Her fear had been growing since the night after she destroyed the meteor that had come rocketing through the sky a few weeks ago. The first night after the mission, Alex’d had a nightmare, a rarity for her. Even as a child, she’d rarely had nightmares. That had changed recently.
The nightmares were never understandable. They were not like dreams. She didn’t find herself repeating her experience of the meteor, nor did her mind take past experiences and layer them on top of that one horrifying episode.
Instead, Alex dreamed of a color that permeated her mind like some kind of gas, staining the inside of her skull, leaking out of her skin, and submerging her eyes until they were a deep, awful green. Alex felt the color crawling up her body like living slime, covering her from head to toe, and then stretching out toward her friends, toward the end of the universe.
It was this dream, recurring nearly every night, that Alex awoke from. She rubbed her eyes, trying to remind herself that she had a body. That she was not some abstract interplay of light and darkness. That she had weight to her. By the time she was comfortable again, she felt stupid. It was obvious she wasn’t a color.
As she pulled back the blankets supplied by the magical hole in the wall, she wondered why she had started having these dreams. Obviously, she’d been shaken up by what had happened on the meteor. Anyone would have been. The whole thing had seemed like a bad acid trip, or at least what she’d heard that was like.
Yet Alex felt it was something more than the disturbing nature of her experience. She felt that if she were just dreaming about that, then it would have been more focused, not this vague feeling of dread about becoming green.
The Nest needs to hire a therapist. You rarely heard about that or saw it in war or science fiction movies, except for Troi on the Enterprise, Alex mused as she leaned back on the pillow mattress she’d built atop the glass bench.
As she tried to shake the last bit of sleep from her head, she imagined herself in a coffee shop, reading a book that would take some of the edge off her nightmare. She turned to the magical hole in the wall and took the steaming coffee that appeared alongside a copy of The Interpretation of Dreams by Carl Jung.
Alex had heard the name before, although psychology had never been an interest of hers. But if it was going to help her better understand her dreams, it was worth a try.
The next few hours dragged by as Alex powered through the first chapters of the book, sipping coffee. She had no idea what time it was but also didn’t want to check. Obsessing about how much longer quarantine was going to last sounded like about as fun as finishing Jung’s book.

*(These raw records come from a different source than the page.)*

(* ===== verification/Dtlex.v ===== *)
(** The scanner of device tree sources: the escapes of strings (util.c,
    data.c), the stack of source files (srcpos.c) and the scanner itself
    (dtc-lexer.c) with the tables flex generated for it.

    The input of a file is its contents: what flex does to move blocks of a
    file through its buffer is not modelled.  Positions in the text serve only
    messages and are left out; the messages themselves are the flag
    [treesource_error].  Nothing closes a file or runs out of memory. *)
From S2P Require Import Prelude Stdio Dtdata Livetree.
From S2P Require Hashtab.

Abbreviation path := (list Z).

(** ** Numbers *)

Definition digit_of (c : Z) : option Z :=
  if (48 <=? c) && (c <=? 57) then Some (c - 48)
  else if (97 <=? c) && (c <=? 122) then Some (c - 87)
  else if (65 <=? c) && (c <=? 90) then Some (c - 55)
  else None.

(** The digits of a base, and what follows. *)
Fixpoint num_digits (base : Z) (s : bytes) : list Z * bytes :=
  match s with
  | c :: s' =>
      match digit_of c with
      | Some d => if d <? base then let '(ds, r) := num_digits base s' in (d :: ds, r) else ([], s)
      | None => ([], s)
      end
  | [] => ([], [])
  end.

Definition num_value (base : Z) (ds : list Z) : Z := fold_left (fun v d => v * base + d) ds 0.

(** The base and the digits after a prefix; [base] 0 looks at the prefix. *)
Definition num_prefix (base : Z) (s : bytes) : Z * bytes :=
  let hex := negb (bool_decide (skip_0x s = s)) in
  if (base =? 16) || (base =? 0) && hex then (16, skip_0x s)
  else if base =? 0 then (match s with c :: _ => if c =? 48 then 8 else 10 | [] => 10 end, s)
  else (base, s).

(** [strtol] and [strtoull]: the sign, the magnitude and the rest; [None] when
    there is no digit. *)
Definition strto (base : Z) (s : bytes) : option (bool * Z * bytes) :=
  let '(neg, s) := skip_sign (skip_space s) in
  let '(base, s) := num_prefix base s in
  let '(ds, rest) := num_digits base s in
  match ds with [] => None | _ => Some (neg, num_value base ds, rest) end.

(** ** Escapes (util.c, data.c) *)

(** The characters of a C string that [strncpy] copies. *)
Definition cut (s : bytes) : bytes := fst (span (fun c => negb (c =? 0)) s).

(** The character, and the memory after its encoding.  [endx > x] is asserted
    for an octal digit, and ends the program for a hexadecimal one. *)
Definition get_num_char (base : Z) (n : nat) (s : bytes) (missing : outcome (Z * bytes)) : outcome (Z * bytes) :=
  let x := take n (cut s) in
  match strto base x with
  | None => missing
  | Some (neg, v, rest) => Done (u8 (if neg : bool then - v else v), drop (length x - length rest) s)
  end.
Definition get_oct_char (s : bytes) : outcome (Z * bytes) := get_num_char 8 3 s Fault.
Definition get_hex_char (s : bytes) : outcome (Z * bytes) := get_num_char 16 2 s Die.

She could see why she didn’t like to read psychology. It was filled with terms and concepts she’d never encountered. The book read like a foreign language. Further, it made her tired, and sleeping was the last thing Alex wanted to do.
That didn’t matter, though, because she drifted off to sleep in her third hour of reading. She woke up screaming from the same recurring dream. Waking up this time was much more violent since Alex had thrown herself off the bench and was tangled up in her blankets.

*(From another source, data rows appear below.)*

(* ===== verification/Dtparse.v ===== *)
(** The parser of device tree sources: the tables bison generated
    (dtc-parser.c), its automaton and the actions of the grammar, and
    [dt_from_source] (treesource.c).

    A node an action finds by a reference is changed where it is: the search
    gives its place, the indices of the children on the way to it.  Memory runs
    out only where the parser says so itself, at [YYMAXDEPTH]. *)
From S2P Require Import Prelude Stdio Dtdata Livetree Dtlex.
From S2P Require Hashtab.

(** ** Places in a tree *)

Abbreviation place := (list nat).

Fixpoint node_at (t : node) (ix : place) : option node :=
  match ix with
  | [] => Some t
  | i :: ix => c ← children t !! i; node_at c ix
  end.

Fixpoint update_at (f : node -> option node) (t : node) (ix : place) : option node :=
  match ix with
  | [] => f t
  | i :: ix => c ← children t !! i; c ← update_at f c ix; Some (with_children t (<[i := c]> (children t)))
  end.

(** The searches of livetree.c, giving places. *)
Fixpoint child_place (f : bytes -> bool) (i : nat) (l : list node) : option (option nat) :=
  match l with
  | [] => Some None
  | c :: l =>
      if n_deleted c then child_place f (S i) l
      else cn ← n_name c; if f cn then Some (Some i) else child_place f (S i) l
  end.

Fixpoint path_place (fuel : nat) (tree : node) (path : bytes) : option (option place) :=
  match fuel with
  | O => None
  | S fuel =>
      match path with
      | [] => Some (if n_deleted tree then None else Some [])
      | _ =>
          let '(comp, rest) := split_slash (skip_slashes path) in
          r ← child_place (fun cn => bool_decide (cn = comp)) 0 (children tree);
          match r with
          | None => Some None
          | Some i =>
              match rest with
              | None => Some (Some [i])
              | Some rest =>
                  c ← children tree !! i;
                  r ← path_place fuel c rest;
                  Some (match r with Some ix => Some (i :: ix) | None => None end)
              end
          end
      end
  end.

Fixpoint label_place (tree : node) (name : bytes) : option place :=
  if existsb (fun l => streq (l_label l) name) (live_labels (n_labels tree)) then Some []
  else
    (fix first (i : nat) (l : list node) : option place :=
       match l with
       | [] => None
       | c :: l =>
           if n_deleted c then first (S i) l
           else match label_place c name with Some ix => Some (i :: ix) | None => first (S i) l end
       end) 0%nat (children tree).

(** The outer [None] is a failed assertion or a child without a name. *)
Definition ref_place (tree : node) (ref : bytes) : option (option place) :=
  if streq ref [47] then Some (Some [])
  else match ref with
       | c :: _ => if c =? 47 then path_place (S (length ref)) tree ref else Some (label_place tree ref)
       | [] => None
       end.

(** ** livetree.c: what only the parser uses *)

Definition guess_boot_cpuid (tree : node) : outcome Z :=
  cpus ← defined (get_node_by_path tree (str "/cpus"));
  match cpus with
  | None => Done 0
  | Some cpus =>
      match children cpus with
      | [] => Done 0
      | bootcpu :: _ =>
          match get_property bootcpu (str "reg") with
          | None => Done 0
          | Some reg => if d_len (p_val reg) =? 4 then defined (propval_cell reg) else Done 0
          end
      end
  end.

Definition DTSF_PLUGIN := 2.

(** ** Values *)

Definition as_name (v : yystype) : outcome bytes := match v with VPropnodename s => Done s | _ => Fault end.
Definition as_ref (v : yystype) : outcome bytes := match v with VLabelref s => Done s | _ => Fault end.
Definition as_byte (v : yystype) : outcome Z := match v with VByte b => Done b | _ => Fault end.
Definition as_data (v : yystype) : outcome data := match v with VData d => Done d | _ => Fault end.
Definition as_array (v : yystype) : outcome (data * Z) := match v with VArray d b => Done (d, b) | _ => Fault end.
Definition as_prop (v : yystype) : outcome property := match v with VProp p => Done p | _ => Fault end.
Definition as_proplist (v : yystype) : outcome (list property) := match v with VProplist l => Done l | _ => Fault end.
Definition as_node (v : yystype) : outcome node := match v with VNode n => Done n | _ => Fault end.
Definition as_nodelist (v : yystype) : outcome (list node) := match v with VNodelist l => Done l | _ => Fault end.
Definition as_re (v : yystype) : outcome (list reserve_info) := match v with VRe l => Done l | _ => Fault end.
Definition as_integer (v : yystype) : outcome Z := match v with VInteger x => Done x | _ => Fault end.
Definition as_flags (v : yystype) : outcome Z := match v with VFlags x => Done x | _ => Fault end.

Definition bool_int (b : bool) : yystype := VInteger (if b then 1 else 0).

(** The binary operators on [uint64_t], by rule; a shift by 64 or more is
    undefined, a division by zero is reported ([None]) and gives 0. *)
Definition binary (rule a b : Z) : outcome (option yystype) :=
  let ok v := Done (Some v) in
  let div q := if b =? 0 then Done None else ok (VInteger q) in
  if rule =? 46 then ok (bool_int (negb (a =? 0) || negb (b =? 0)))
  else if rule =? 48 then ok (bool_int (negb (a =? 0) && negb (b =? 0)))
  else if rule =? 50 then ok (VInteger (Z.lor a b))
  else if rule =? 52 then ok (VInteger (Z.lxor a b))
  else if rule =? 54 then ok (VInteger (Z.land a b))
  else if rule =? 56 then ok (bool_int (a =? b))
  else if rule =? 57 then ok (bool_int (negb (a =? b)))
  else if rule =? 59 then ok (bool_int (a <? b))
  else if rule =? 60 then ok (bool_int (b <? a))
  else if rule =? 61 then ok (bool_int (a <=? b))
  else if rule =? 62 then ok (bool_int (b <=? a))
  else if rule =? 63 then if b <? 64 then ok (VInteger (u64 (Z.shiftl a b))) else Fault
  else if rule =? 64 then if b <? 64 then ok (VInteger (Z.shiftr a b)) else Fault
  else if rule =? 66 then ok (VInteger (u64 (a + b)))
  else if rule =? 67 then ok (VInteger (u64 (a - b)))
  else if rule =? 69 then ok (VInteger (u64 (a * b)))
  else if rule =? 70 then div (a / b)
  else if rule =? 71 then div (a mod b)
  else Fault.

Definition is_binary (rule : Z) : bool :=
  bool_decide (rule ∈ [46; 48; 50; 52; 54; 56; 57; 59; 60; 61; 62; 63; 64; 66; 67; 69; 70; 71]).

(** ** Actions *)

(** What an action may change beside its value: whether an error was reported,
    the number of orphan fragments so far, and the result. *)
Record effects := Effects { e_error : bool; e_orphans : Z; e_output : option dt_info }.
Definition ERROR (e : effects) : effects := Effects true (e_orphans e) (e_output e).

Section Actions.
Context (junk : Z -> Z) (src : sources).

Definition add_orphan_node (dt new_node : node) (ref : bytes) (e : effects) : outcome (node * effects) :=
  let d := data_add_marker empty_data REF_PHANDLE ref in
  d ← data_append_integer junk d 0xffffffff 32;
  let p := build_property (str "target") d in
  let name := str "fragment@" ++ fmt_d (e_orphans e) in
  new_node ← defined (name_node new_node (str "__overlay__"));
  n ← defined (name_node (build_node [p] [new_node]) name);
  Done (add_child dt n, Effects (e_error e) (u32 (e_orphans e + 1)) (e_output e)).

By the time she got untangled, she was panting and trying to catch her breath. She tossed the blankets back onto the bench and turned to find Jim staring at her through the glass. She smiled sheepishly, attempting to play it off as if she were doing something perfectly normal.
Jim had a picnic basket, a bottle of pop, and his adorable smile. He was also dressed very nicely in a collared shirt and paisley tie with tan chinos. He knocked politely. “Mind if I come in? We still have a date to finish.”
Alex walked up to the glass and tapped on it. “I’m quarantined if you hadn’t noticed. I don’t think you’re even allowed to be in the same building as me.”